Le temps passé devant un écran par les enfants inquiète depuis des années, souvent sans grande nuance. Une équipe de l’université de Jyväskylä, en Finlande, a voulu vérifier ce que huit ans de suivi révélaient vraiment, en croisant écrans, activité physique et performances cognitives chez le même groupe d’adolescents.
L’étude s’appuie sur la cohorte PANIC, suivie depuis l’enfance : 260 adolescents, 124 filles et 136 garçons, âgés en moyenne de 15,8 ans au moment des derniers tests. Leur temps d’écran et leur activité physique ont été mesurés par questionnaires et par un capteur combinant fréquence cardiaque et mouvement, porté plusieurs jours d’affilée. Leur mémoire de travail, leur attention et leur capacité d’apprentissage ont ensuite été évaluées avec une batterie de tests standardisés.
Un score cognitif plus élevé, mais un temps de réaction plus lent
Premier résultat, celui qui a surpris l’équipe : plus le temps d’écran cumulé depuis l’enfance était élevé, meilleur était le score cognitif global des adolescents. Mais ce même temps d’écran était aussi associé à un temps de réaction plus lent sur certains tests de mémoire de travail, ceux qui demandent de retenir puis de manipuler rapidement une information. Un même facteur peut donc jouer dans deux sens différents selon la capacité mesurée, ce qui interdit de résumer le résultat en une phrase du type « les écrans rendent plus intelligent ».
Le temps passé assis en dehors des écrans, lui, était associé à un temps de réaction et à une précision moins bons, sans lien positif équivalent à celui observé pour les écrans.
Le rôle de l’activité physique dépend du sexe et du contexte
Le lien entre activité physique et cognition s’est révélé plus complexe qu’attendu. Chez les filles, une activité physique légère mesurée par capteur depuis l’enfance était associée à une meilleure mémoire de travail à l’adolescence. Chez les garçons, c’est l’activité physique encadrée, pratiquée dans un cadre organisé comme un club ou un cours, qui montrait ce même lien positif.
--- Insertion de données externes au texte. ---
Lemma decode_items_text f : ∀ l fuel bits,
  l ≠ [] → Forall (item_ok f) l → (length (items_text f l) < fuel)%nat →
  nbits_of f <= 8 * Z.of_nat (length bits) → Forall is_byte bits →
  ∃ b, decode_items fuel (items_text f l) (abbrs_of f) (base_of f) (nbits_of f) (zerov_of f) bits = Done (Some b) ∧
    length b = length bits ∧ ∀ i, 0 <= i → bit_at b i = bit_at bits i || bool_decide (Exists (λ it, selects f it i) l).
Proof.
  induction l as [|it l IH]; intros fuel bits Hne Hok Hf Hn Hb; [done|]. apply Forall_cons in Hok as [Hit Hok].
  pose proof (item_plain f it Hit) as Hp. destruct fuel as [|fuel]; [lia|].
  assert (Hc : Forall (λ b, b ≠ 44) (item_text f it)) by (eapply Forall_impl; [exact Hp|]; intros c Hx; cbn in Hx; unfold plain_char in Hx; lia).
  pose proof (decode_item_text f it Hit) as Ei. pose proof (field_small f).
  pose proof (decode_item_range _ _ _ _ _ _ _ _ (proj1 (field_small f)) Ei) as (? & ? & ?).
  destruct (set_bits_done (Z.to_nat (high f it - low f it + 2)) bits (low f it) (high f it) (default 1 (item_step it)))
    as (b1 & E1 & L1 & B1 & T1); try lia; [done|].
  destruct l as [|it2 l].
  - cbn [items_text] in *. rewrite decode_items_step by by apply item_nonempty.
    destruct (cut_plain (item_text f it) 44 [] Hc) as [_ ->]. rewrite Ei, E1. cbn [mbind exec_bind].
    exists b1. split_and!; [done|done|]. intros i Hi. rewrite T1 by done. f_equal. apply bool_decide_ext.
    rewrite Exists_cons, Exists_nil. unfold selects. naive_solver.
  - change (items_text f (it :: it2 :: l)) with (item_text f it ++ 44 :: items_text f (it2 :: l)) in *.
    set (rest := items_text f (it2 :: l)) in *.
    rewrite decode_items_step by (pose proof (item_nonempty f it Hit); by destruct (item_text f it)).
    destruct (cut_plain (item_text f it) 44 rest Hc) as [-> _]. rewrite Ei, E1. cbn [mbind exec_bind].
    destruct (IH fuel b1) as (b2 & E2 & L2 & T2); [done|done| |by rewrite L1|done|].
    { rewrite length_app in Hf. cbn [length] in Hf. clearbody rest. lia. }
    exists b2. split; [done|]. split; [by rewrite L2|]. intros i Hi. rewrite T2, T1, <-orb_assoc by done. f_equal.
    rewrite (bool_decide_ext _ _ (Exists_cons (λ it, selects f it i) it (it2 :: l))).
    unfold selects at 3. by repeat case_bool_decide; cbn; try tauto.
Qed.

(** Clearing a bit string that is clear leaves it so. *)
Lemma cleared f :
  bit_nclear (replicate (Z.to_nat (bitstr_size (nbits_of f))) 0) (base_of f) (nbits_of f - 1)
  = Done (replicate (Z.to_nat (bitstr_size (nbits_of f))) 0).
Proof. destruct f; reflexivity. Qed.

Lemma size_of_field f : nbits_of f <= 8 * Z.of_nat (length (replicate (Z.to_nat (bitstr_size (nbits_of f))) 0)).
Proof. destruct f; vm_compute; discriminate. Qed.

Lemma zeros_bytes n : Forall is_byte (replicate n 0).
Proof. apply Forall_replicate. unfold is_byte. lia. Qed.

Lemma zeros_clear n i : bit_at (replicate n 0) i = false.
Proof.
  unfold bit_at. rewrite nth_lookup. destruct (replicate n 0 !! _) as [x|] eqn:E; [|apply Z.bits_0].
  apply lookup_replicate in E as [-> _]. apply Z.bits_0.
Qed.

Lemma decode_of_items f s : decode_of f s = decode_items (S (length s)) s (abbrs_of f) (base_of f) (nbits_of f) (zerov_of f)
  (replicate (Z.to_nat (bitstr_size (nbits_of f))) 0).
Proof.
  unfold decode_of, decode_elem. replace (if zerov_of f <? 0 then 1 else 0) with (base_of f) by (by destruct f).
  by rewrite cleared.
Qed.

Lemma decode_text f l : l ≠ [] → Forall (item_ok f) l →
  ∃ b, decode_of f (items_text f l) = Done (Some b) ∧ length b = Z.to_nat (bitstr_size (nbits_of f)) ∧
    ∀ i, 0 <= i → bit_at b i = bool_decide (Exists (λ it, selects f it i) l).
Proof.
  intros Hne Hok. rewrite decode_of_items.
  destruct (decode_items_text f l (S (length (items_text f l))) (replicate (Z.to_nat (bitstr_size (nbits_of f))) 0))
    as (b & E & L & T); [done|done|lia|apply size_of_field|apply zeros_bytes|].
  exists b. split; [done|]. split; [by rewrite L, length_replicate|]. intros i Hi. by rewrite T, zeros_clear.
Qed.

(** The decoder of a time field gets every list of stars,
    numbers and ranges, with or without a step, right: the bit of a value is set
    exactly when one of the elements selects the value. *)
Theorem decode_field_correct (f : field) (l : list item) :
  l ≠ [] → Forall (item_ok f) l →
  ∃ b, decode_of f (items_text f l) = Done (Some b) ∧
    ∀ i, base_of f <= i < nbits_of f → bit_test b i = Done (bool_decide (Exists (λ it, selects f it i) l)).
Proof.
  intros Hne Hok. destruct (decode_text f l Hne Hok) as (b & E & L & T). exists b. split; [done|]. intros i Hi.
  pose proof (field_small f). rewrite bit_test_done, T by (done || lia || (unfold in_bits; rewrite L; pose proof (size_of_field f) as Hs;
    rewrite length_replicate in Hs; lia)). done.
Qed.

Lemma decode_field_correct_witness :
  ∃ b, decode_of FMin (bs "*/15,7-9") = Done (Some b) ∧ bit_test b 30 = Done true ∧ bit_test b 8 = Done true ∧ bit_test b 10 = Done false.
Proof.
  destruct (decode_field_correct FMin [mk_item All (Some 15); mk_item (Range (Num 7) (Num 9)) None]) as (b & E & T).
  - discriminate.
  - repeat constructor; cbn; lia.
  - exists b. split; [exact E|]. split; [|split]; (etrans; [apply T; cbn; lia|]; reflexivity).
Defined.

(** ** The environment *)

Definition env_text (env : env_s) : str := concat (map (λ nv, nv.1 ++ [61] ++ nv.2 ++ [0]) env).

Lemma env_text_size env : strlen (env_text env) = env_size env.
Proof.
  unfold env_text. induction env as [|[n v] env IH]; [done|]. cbn [map concat env_size fst snd].
  rewrite !strlen_app, IH. change (strlen [61]) with 1. change (strlen [0]) with 1. lia.
Qed.

Lemma copy_env_done cap env : ∀ x, strlen x + env_size env <= cap → copy_env cap x env = Done (x ++ env_text env).
Proof.
  induction env as [|[n v] env IH]; intros x Hx; cbn [copy_env env_size] in *; [unfold env_text; cbn; by rewrite app_nil_r|].
  pose proof (env_text_size env). assert (0 <= env_size env) by (unfold strlen in *; lia).
  do 4 (rewrite append_done by (rewrite ?strlen_app; change (strlen [61]) with 1; change (strlen [0]) with 1; unfold strlen in *; lia);
    cbn [mbind exec_bind]).
  rewrite IH by (rewrite !strlen_app; change (strlen [61]) with 1; change (strlen [0]) with 1; lia).
  unfold env_text. cbn [map concat fst snd]. by rewrite <-!app_assoc.
Qed.

Lemma cloneenv_done env : cloneenv true env = Done (env_text env).
Proof. unfold cloneenv. by rewrite copy_env_done by (change (strlen []) with 0; lia). Qed.

(** The value of a variable. *)
Fixpoint getenv (env : env_s) (name : str) : option str :=
  match env with [] => None | (n, v) :: env' => if decide (n = name) then Some v else getenv env' name end.

Lemma set_value_get env name val k :
  match set_value env name val with
  | Some e => getenv e k = (if decide (k = name) then Some val else getenv env k) ∧ e.*1 = env.*1
  | None => name ∉ env.*1
  end.
Proof.
  induction env as [|[n v] env IH]; cbn [set_value]; [apply not_elem_of_nil|]. rewrite strcmp_test. case_bool_decide as E.
  - subst n. split; [|done]. cbn. repeat case_decide; by subst.
  - destruct (set_value env name val) as [e|]; cbn [option_map].
    + destruct IH as [Hg Hk]. split; [|cbn; by rewrite Hk]. cbn. rewrite Hg. repeat case_decide; by subst.
    + cbn. apply not_elem_of_cons. split; [by intros ->|done].
Qed.

Lemma getenv_none env k : getenv env k = None ↔ k ∉ env.*1.
Proof.
  induction env as [|[n v] env IH]; cbn; [split; [intros _; apply not_elem_of_nil|done]|].
  rewrite not_elem_of_cons. case_decide; [subst; naive_solver|]. rewrite IH. naive_solver.
Qed.

Lemma stoenv_keys env name val : NoDup env.*1 → NoDup (stoenv env name val).*1.
Proof.
  intros Hn. unfold stoenv. pose proof (set_value_get env name val []) as H. destruct (set_value env name val) as [e|].
  - destruct H as [_ ->]. done.
  - by constructor.
Qed.

Lemma clrenv_sub env name k : k ∈ (clrenv env name).*1 → k ∈ env.*1.
Proof.
  induction env as [|[n v] env IH]; cbn; [done|]. rewrite strcmp_test. case_bool_decide; cbn; [by right|].
  intros [->|Hk]%elem_of_cons; [by left|right; auto].
Qed.

(** The environment is a map: with no name twice in it, setting a
    variable sets it and nothing else, clearing one removes it and nothing
    else, and no name is ever twice in it; and the copy a job gets is the list of
    the assignments, in a block they fill exactly. *)
Theorem environment_map (env : env_s) (name val k : str) :
  NoDup env.*1 →
  getenv (stoenv env name val) k = (if decide (k = name) then Some val else getenv env k) ∧
  getenv (clrenv env name) k = (if decide (k = name) then None else getenv env k) ∧
  NoDup (stoenv env name val).*1 ∧ NoDup (clrenv env name).*1 ∧
  cloneenv true env = Done (env_text env) ∧ strlen (env_text env) = env_size env.
Proof.
  intros Hn. split_and!.
  - unfold stoenv. pose proof (set_value_get env name val k) as H. destruct (set_value env name val) as [e|]; [apply H|].
    cbn. repeat case_decide; by subst.
  - induction env as [|[n v] env IH]; cbn; [by case_decide|]. apply NoDup_cons in Hn as [Hx Hn]. rewrite strcmp_test. case_bool_decide as E.
    + subst n. repeat case_decide; subst; try done. by apply getenv_none.
    + cbn. rewrite IH by done. repeat case_decide; by subst.
  - by apply stoenv_keys.
  - induction env as [|[n v] env IH]; cbn; [constructor|]. apply NoDup_cons in Hn as [Hx Hn]. rewrite strcmp_test. case_bool_decide; [done|].
    cbn. constructor; [|by apply IH]. intros Hk. by apply clrenv_sub in Hk.
  - apply cloneenv_done.
  - apply env_text_size.
Qed.

Lemma environment_map_witness :
  getenv (stoenv [(bs "SHELL", bs "/bin/sh")] (bs "HOME") (bs "/")) (bs "HOME") = Some (bs "/").
Proof.
  destruct (environment_map [(bs "SHELL", bs "/bin/sh")] (bs "HOME") (bs "/") (bs "HOME")) as [E _].
  - repeat constructor. apply not_elem_of_nil.
  - exact E.
Defined.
Un résultat inattendu est apparu sur l’activité physique non encadrée et autodéclarée, associée à une meilleure cognition : une fois les tests statistiques corrigés pour tenir compte du grand nombre de comparaisons effectuées, ce lien ne s’est plus révélé suffisamment solide pour être retenu avec certitude. L’activité physique et la sédentarité mesurées objectivement par capteur, elles, n’étaient reliées à aucune des capacités cognitives testées, ce qui suggère que la façon dont le temps est occupé compte davantage que le seul niveau de mouvement enregistré.
Une association, pas une preuve de cause à effet
Petri Jalanko, chercheur doctorant à l’université de Jyväskylä et auteur principal de l’étude, insiste sur ce point : les liens observés sont complexes et dépendent du sexe, du type d’activité et de la méthode de mesure utilisée. Lui et son équipe soulignent aussi une limite importante de leur travail, publié dans la revue Pediatric Exercise Science : la cognition n’a été mesurée qu’une seule fois, à l’adolescence, ce qui rend impossible d’établir un véritable lien de cause à effet. Une meilleure cognition pourrait tout aussi bien expliquer pourquoi certains adolescents pratiquent moins d’activité physique non encadrée, plutôt que l’inverse.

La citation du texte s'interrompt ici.